Lemma. Let $f:[0, 1]\to [0, \infty)$ be a convex continuous function with $f(0)=0$. Then we have $$ \int_{0}^{1}xf(x)dx\geq \frac{2}{3}\int_{0}^{1}f(x)dx $$

This is actually a contest problem I saw before. We will show this later.
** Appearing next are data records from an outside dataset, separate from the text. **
(* ===== verification/Mutex.v ===== *)
(** * Mutex: mutexes with priority inheritance, sys/sync/mutex.c *)
From stdpp Require Import base numbers strings gmap list.
From S2P Require Import Prelude Core Timer Sched Kernel.

Open Scope Z_scope.

Section Mutex.
Context {KM : KMem}.

Definition MAXINHERIT := 10.
Definition SIZEOF_MUTEX := 40.
Definition MUTEX_INITIALIZER := 0x4d496e69.

Definition mutex_valid (a : Z) : K bool :=
  k ← cur_task;
  gets (fun s => kern_area a &&
    from_option (fun m => (m_magic m =? MUTEX_MAGIC) && (m_task m =? k)) false (mutexes s !! a)).

Definition mutex_free (a : Z) : K unit := kfree a;; modify (fun s => s <| mutexes ::= delete a |>).

Definition mutex_init (mtx : Z) : K Z :=
  o ← kalloc SIZEOF_MUTEX;
  match o with
  | None => mret ENOMEM
  | Some a =>
      kevent_init (EvMutex a);;
      k ← cur_task;
      modify (fun s => s <| mutexes ::= <[a := mk_mutex MUTEX_MAGIC k NULL MIN_PRIO (junk_int a)]> |>);;
      ok ← copyout_word mtx a;
      if (ok : bool) then mret 0 else mutex_free a;; mret EFAULT
  end.

Definition mutex_destroy (mtx : Z) : K Z :=
  sched_lock;;
  o ← copyin_word mtx;
  err ← (match o with
         | None => mret EFAULT
         | Some a =>
             v ← mutex_valid a;
             if negb v then mret EINVAL else
             m ← rd mutexes a; w ← kevent_waiting (EvMutex a);
             if negb (m_owner m =? NULL) || (w : bool) then mret EBUSY
             else upd_mutex a (fun m => m <| m_magic := 0 |>);; mutex_free a;; mret 0
         end);
  sched_unlock;;
  mret err.

Definition mutex_copyin (umtx : Z) : K (Z + Z) :=
  o ← copyin_word umtx;
  match o with
  | None => mret (inr EFAULT)
  | Some a =>
      if a =? MUTEX_INITIALIZER then
        err ← mutex_init umtx;
        if negb (err =? 0) then mret (inr err)
        else
          (* the value of m is kept if this copy fails *)
          o ← copyin_word umtx;
          mret (inl (default a o))
      else
        v ← mutex_valid a;
        if negb v then mret (inr EINVAL) else mret (inl a)
  end.

(** Priority of the waiter is passed along the chain of owners.  A chain of more
    than MAXINHERIT owners fails the ASSERT. *)
Fixpoint prio_inherit_loop (n : nat) (count : Z) (waiter : tid) (a : Z) : K Z :=
  m ← rd mutexes a;
  let owner := m_owner m in
  if owner =? waiter then mret EDEADLK else
  o ← s_thread owner; w ← s_thread waiter;
  (if th_prio w <? th_prio o then
     lift_s (Sched.sched_setprio owner (th_baseprio o) (th_prio w));;
     upd_mutex a (fun m => m <| m_prio := th_prio w |>)
   else mret tt);;
  ot ← rd thr owner;
  (* ASSERT(count < MAXINHERIT): without DEBUG the loop is left here *)
  if MAXINHERIT <=? count then fault
  else if th_wait_mutex ot =? NULL then mret 0
  else match n with
       | O => fault
       | S n => prio_inherit_loop n (count + 1) waiter (th_wait_mutex ot)
       end.

(** The counter bounds the loop: at most MAXINHERIT + 1 rounds, the last of which
    only looks for the deadlock. *)
Definition prio_inherit (waiter : tid) : K Z :=
  w ← rd thr waiter; prio_inherit_loop (Z.to_nat MAXINHERIT) 0 waiter (th_wait_mutex w).

Fixpoint top_mutex_prio (top : Z) (l : list Z) : K Z :=
  match l with
  | [] => mret top
  | a :: l => m ← rd mutexes a; top_mutex_prio (if m_prio m <? top then m_prio m else top) l
  end.

Definition prio_uninherit (t : tid) : K unit :=
  s ← s_thread t;
  if th_prio s =? th_baseprio s then mret tt
  else
    th ← rd thr t;
    top ← top_mutex_prio (th_baseprio s) (th_mutexes th);
    lift_s (Sched.sched_setprio t (th_baseprio s) top).

(** m->locks = 1; m->owner = cur_thread; list_insert(&cur_thread->mutexes, &m->link): linking a mutex that is on a
    list already is a misuse of its link. *)
Definition mutex_take (a : Z) : K unit :=
  t ← cur_thread;
  linked ← gets (fun s => existsb (fun p => bool_decide (a ∈ th_mutexes p.2)) (map_to_list (thr s)));
  upd_mutex a (fun m => m <| m_locks := 1 |> <| m_owner := t |>);;
  if (linked : bool) then fault
  else upd_thr t (fun th => th <| th_mutexes ::= cons a |>).

Definition mutex_lock (mtx : Z) : K Z :=
  sched_lock;;
  r ← mutex_copyin mtx;
  err ← (match r with
         | inr err => mret err
         | inl a =>
             t ← cur_thread; m ← rd mutexes a;
             if m_owner m =? t then upd_mutex a (fun m => m <| m_locks ::= Z.succ |>);; mret 0
             else if m_owner m =? NULL then
               c ← s_thread t;
               upd_mutex a (fun m => m <| m_prio := th_prio c |>);;
               mutex_take a;; mret 0
             else
               upd_thr t (fun th => th <| th_wait_mutex := a |>);;
               err ← prio_inherit t;
               if negb (err =? 0) then upd_thr t (fun th => th <| th_wait_mutex := NULL |>);; mret err
               else
                 rc ← sched_sleep (EvMutex a);
                 upd_thr t (fun th => th <| th_wait_mutex := NULL |>);;
                 if rc =? SLP_INTR then mret EINTR else mutex_take a;; mret 0
         end);
  sched_unlock;;
  mret err.

Definition mutex_trylock (mtx : Z) : K Z :=
  sched_lock;;
  r ← mutex_copyin mtx;
  err ← (match r with
         | inr err => mret err
         | inl a =>
             t ← cur_thread; m ← rd mutexes a;
             if m_owner m =? t then upd_mutex a (fun m => m <| m_locks ::= Z.succ |>);; mret 0
             else if negb (m_owner m =? NULL) then mret EBUSY
             else mutex_take a;; mret 0
         end);
  sched_unlock;;
  mret err.

(** list_remove(&m->link) for a mutex on the list of thread [t]. *)
Definition mutex_unlink (t : tid) (a : Z) : K unit :=
  th ← rd thr t;
  if bool_decide (a ∈ th_mutexes th) then upd_thr t (fun th => th <| th_mutexes ::= filter (fun x => x <> a) |>)
  else fault.

(** m->owner = sched_wakeone(&m->event), and what depends on it. *)
Definition mutex_handover (a : Z) : K unit :=
  t ← sched_wakeone (EvMutex a);
  upd_mutex a (fun m => m <| m_owner := t |>);;
  (if negb (t =? NULL) then upd_thr t (fun th => th <| th_wait_mutex := NULL |>) else mret tt);;
  p ← (if negb (t =? NULL) then th ← s_thread t; mret (th_prio th) else mret MIN_PRIO);
  upd_mutex a (fun m => m <| m_prio := p |>).

Definition mutex_unlock_count (mtx : Z) : K Z :=
  sched_lock;;
  r ← mutex_copyin mtx;
  err ← (match r with
         | inr err => mret err
         | inl a =>
             t ← cur_thread; m ← rd mutexes a;
             if negb (m_owner m =? t) || (m_locks m <=? 0) then mret EPERM
             else
               upd_mutex a (fun m => m <| m_locks ::= Z.pred |>);;
               m ← rd mutexes a;
               let err := - m_locks m in
               (if err =? 0 then mutex_unlink t a;; prio_uninherit t;; mutex_handover a else mret tt);;
               mret err
         end);
  sched_unlock;;
  mret err.

Definition mutex_unlock (mtx : Z) : K Z := rc ← mutex_unlock_count mtx; mret (if rc <? 0 then 0 else rc).

(** while (!list_empty(head)): one round per mutex held. *)
Fixpoint mutex_cleanup_loop (n : nat) (t : tid) : K unit :=
  th ← rd thr t;
  match th_mutexes th with
  | [] => mret tt
  | a :: _ =>
      match n with
      | O => fault
      | S n =>
          upd_mutex a (fun m => m <| m_locks := 0 |>);;
          mutex_unlink t a;;
          mutex_handover a;;
          mutex_cleanup_loop n t
      end
  end.
Definition mutex_cleanup (t : tid) : K unit := th ← rd thr t; mutex_cleanup_loop (length (th_mutexes th)) t.

Definition mutex_setprio (t : tid) (prio : Z) : K unit :=
  th ← rd thr t; s ← s_thread t;
  if negb (th_wait_mutex th =? NULL) && (prio <? th_prio s) then _ ← prio_inherit t; mret tt else mret tt.
End Mutex.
Assume that the lemma holds. Then we have $$ 0\leq \int_{0}^{1}(f(x)-2Mx)^{2}dx = \int_{0}^{1}f(x)^{2} -4M\int_{0}^{1}xf(x)dx + \frac{4}{3}M^{2} \leq \int_{0}^{1}f(x)^{2}dx - \frac{4}{3}M^{2} $$ so $\int_{0}^{1}f(x)^{2}dx \geq \frac{4}{3}M^{2}$, where the equality holds for $f(x)=2Mx$. Similarly, the reversed inequality holds for the concave function $g(x)$ with same condition, so we get $$ \int_{0}^{1}f(x)^{2}dx \geq \frac{4}{3}M^{2} \geq \int_{0}^{1}g(x)^{2}dx. $$


Proof of Lemma. Since $f(x)$ is convex, we have $$\int_{0}^{x}f(t)dt \leq \frac{1}{2}xf(x)$$ for any $x$. (Consider the triangle with vertices $(0, 0), (x, 0), (x, f(x))$.) Then \begin{align*} \frac{1}{2}\int_{0}^{1}xf(x)dx &\geq \int_{0}^{1}\int_{0}^{x}f(t)dtdx \\ &=\int_{0}^{1}\int_{t}^{1}f(t)dxdt \,\,\quad(\text{Fubini's theorem})\\ &=\int_{0}^{1}(1-t)f(t)dt \\ &= \int_{0}^{1}f(x)dx - \int_{0}^{1}xf(x)dx \end{align*} and we get the inequality.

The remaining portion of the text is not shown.